1.1 PPARγ結構PPAR是細胞核內(nèi)受體轉(zhuǎn)錄因子超家族成員，于20世紀90年代被發(fā)現(xiàn)[13-14]，因其可被脂肪酸樣化合物過氧化物酶體增殖劑(peroxisome proliferators，PP)激活而得名。PPAR在人類、齒類、兩棲類動物中均存在3種亞型：PPARα、PPARδ(亦稱PPARβ)和PPARγ。目前，研究最深入的亞型是PPARγ。PPARγ的生物學功能復雜多樣，根據(jù)PPARγ基因轉(zhuǎn)錄時所用啟動子和接拼方式的不同可將其分為PPARγl、PPARγ2和PPARγ3 3種亞型，PPARγ3基因和PPARγ1基因編碼的蛋白質(zhì)相同，PPARγ2基因編碼的蛋白質(zhì)的N末端較PPARγ1多30個氨基酸。PPARγ基因由A/B、C、D和E/F 4個功能區(qū)組成。PPARγ的N末端A/B區(qū)域為非配體依賴性轉(zhuǎn)錄活化區(qū)，又稱激活功能-1區(qū)，其含有1個絲裂原活化蛋白激酶(mitogen-activated protein kinase，MAPK)磷酸化位點，位于PPARγ1的82位點或PPARγ2的112位點，此位點絲氨酸殘基的磷酸化可以降低PPARγ與配體間的結合力，從而降低其轉(zhuǎn)錄活性；C區(qū)是DNA結合區(qū)，由70個氨基酸組成，含2個鋅指結構；D區(qū)是鉸鏈區(qū)；E/F區(qū)是配體結合區(qū)，包括配體結合位點、配體依賴性激活功能-2和多種配偶體(如同源或異源配偶體、輔阻遏物、共激活劑和多種轉(zhuǎn)錄起始復合物所需的因子)的作用表面。E/F區(qū)是PPARγ基因功能上最重要的區(qū)域，其中的配體依賴性激活功能-2依賴配體結合而引起PPARγ與視黃醛X受體α(retinoid X receptor α，RXRα)形成異源二聚體，在被某些輔激活因子識別并與之結合后才能誘導轉(zhuǎn)錄激活；目前對于F區(qū)的功能研究較少[15-18]。

1.2 PPARγ功能PPARγ通過調(diào)控目的基因的表達參與包括脂代謝、糖代謝、炎癥反應以及機體對胰島素敏感性的調(diào)節(jié)等多種生物化學反應及生物調(diào)節(jié)過程。
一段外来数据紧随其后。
Lemma trim_at_boundary r : at_boundary r = true → trim r ≠ EmptyString.
Proof.
  destruct r as [|a [|b rest]]; [done..|]. cbn [at_boundary].
  intros [Ha Hb]%andb_true_iff.
  assert (b ≠ " "%char) as Hdigit.
  { intros ->. revert Hb. unfold digit. by vm_compute. }
  unfold trim, trim_both. cbn [ltrim].
  destruct (Ascii.eqb_spec a " "%char) as [->|Hne].
  - cbn [ltrim]. rewrite (proj2 (Ascii.eqb_neq b " "%char)) by done.
    destruct (rtrim_head " "%char b rest Hdigit) as [kept ->]. done.
  - destruct (rtrim_head " "%char a (String b rest) Hne) as [kept ->]. done.
Qed.
End TrimFacts.

Section ExtractFacts.
Context `{Engine}.
Import Places.

(** X13: the texts a row of the places table is given are trimmed: the
    street and the house number neither begin nor end with a blank, the
    primary category and the name neither begin nor end with a double quote;
    a house number is never the empty text. *)
Theorem extracted_texts_are_trimmed (np : raw geometry) :
  (∀ v, p_street (extract np) = Some v → trimmed " " v)
  ∧ (∀ v, p_housenumber (extract np) = Some v → trimmed " " v ∧ v ≠ EmptyString)
  ∧ (∀ v, p_categories (extract np) = Some v → trimmed dquote v)
  ∧ (∀ v, p_names (extract np) = Some v → trimmed dquote v).
Proof.
  cbn [extract p_street p_housenumber p_categories p_names]. split_and!.
  - unfold street. intros v (text & _ & ->)%fmap_Some. apply trim_both_trimmed.
  - destruct (freeform (r_addresses np)) as [address|]; [|done].
    rewrite housenumber_split. intros v ([p r] & Hsplit & ->)%fmap_Some.
    split; [apply trim_both_trimmed|].
    apply split_at_first_boundary_spec in Hsplit as (_ & Hboundary & _).
    by apply trim_at_boundary.
  - intros v (text & _ & ->)%fmap_Some. apply trim_both_trimmed.
  - intros v (text & _ & ->)%fmap_Some. apply trim_both_trimmed.
Qed.
End ExtractFacts.

Section RegionFilterErrors.
Context `{Places.Spark}.
Import Places.

Lemma filter_region_places_raises df box e :
  filter_region_places df box = Raise e →
  ∃ name, e = AnalysisException name
          ∧ name ∈ referenced <$> selected ∧ name ∉ columns df.
Proof.
  intros Hraise.
  destruct (selectExpr df selected) as [projected|e'] eqn:Hselect.
  - assert (∀ e, e ∈ selected → referenced e ∈ columns df) as Hresolved
      by (apply selectExpr_returns; eauto).
    assert (∃ out, filter_region_places df box = Return out) as [out Hout]
      by (eexists; apply filter_region_places_returns; by split).
    by rewrite Hout in Hraise.
  - unfold filter_region_places in Hraise. rewrite Hselect in Hraise.
    injection Hraise as <-. unfold selectExpr in Hselect.
    destruct (List.find _ selected) as [missing|] eqn:Hfind; [|done].
    injection Hselect as <-. apply find_some in Hfind as [Hin Hmissing].
    apply list_elem_of_In in Hin. apply bool_decide_eq_true in Hmissing.
    exists (referenced missing). split_and!; [done| |done].
    by apply list_elem_of_fmap_2.
Qed.

(** X14: [filter_region_places] needs every column the projection names,
    although the projection is not used: when the source lacks one of them,
    it raises an analysis error that names a column of the projection which
    the source lacks. *)
Theorem region_filter_needs_the_selected_columns df box e :
  e ∈ selected → (referenced e ∉ columns df) →
  ∃ name, filter_region_places df box = Raise (AnalysisException name)
          ∧ name ∈ referenced <$> selected ∧ (name ∉ columns df).
Proof.
  intros He Hmissing.
  destruct (filter_region_places df box) as [out|raised] eqn:Hfilter.
  - apply filter_region_places_returns in Hfilter as [Hresolved _].
    destruct Hmissing. by apply Hresolved.
  - apply filter_region_places_raises in Hfilter as (name & -> & ? & ?). by exists name.
Qed.
End RegionFilterErrors.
研究表明，PPARγ具有促進或抑制細胞自噬、減輕組織缺血再灌注損傷、抗纖維化、影響腫瘤細胞生長與分化、抑制肥大細胞脫顆粒、誘導肥大細胞凋亡的效應[1,7-8,19]。

1.3 PPARγ配體PPARγ的激動劑包括天然激動劑和合成激動劑。PPARγ天然激動劑主要為脂肪酸代謝產(chǎn)物，如長鏈多不飽和脂肪酸、亞油酸、花生四烯酸、二十碳五烯酸以及前列腺素衍生物等。PPARγ天然激動劑含有前列腺素D2衍生的一系列代謝產(chǎn)物,其中以5-脫氧前列腺素J2應用最廣泛。PPARγ合成激動劑如過氧化物酶體增殖物、吲哚美辛、貝特類降脂藥、噻唑烷二酮類胰島素增敏劑等，其中噻唑烷二酮類藥物(如吡格列酮和羅格列酮等)已經(jīng)廣泛應用于臨床。近年來，逐漸出現(xiàn)了合成的PPARγ特異性拮抗劑，用以明確其生物學效應和信號通路[20-22]，例如T0070907、G3335、BADGE、GW9662。

2 自噬

真核細胞中降解蛋白質(zhì)的途徑主要有2條，泛素-蛋白酶體系統(tǒng)和自噬-溶酶體系統(tǒng)[23]。泛素-蛋白酶體系統(tǒng)選擇性地降解生命期短的蛋白[24]。自噬體-溶酶體系統(tǒng)則可以降解自身受損的細胞器和大分子物質(zhì)。利用溶酶體內(nèi)水解酶和多種蛋白酶將細胞質(zhì)蛋白和細胞器降解的過程稱為自噬[25-27]。自噬通過降解衰老或損傷的蛋白質(zhì)和細胞器，穩(wěn)定細胞內(nèi)環(huán)境，在真核細胞的生長、發(fā)育和疾病發(fā)生中起著重要的作用[28]。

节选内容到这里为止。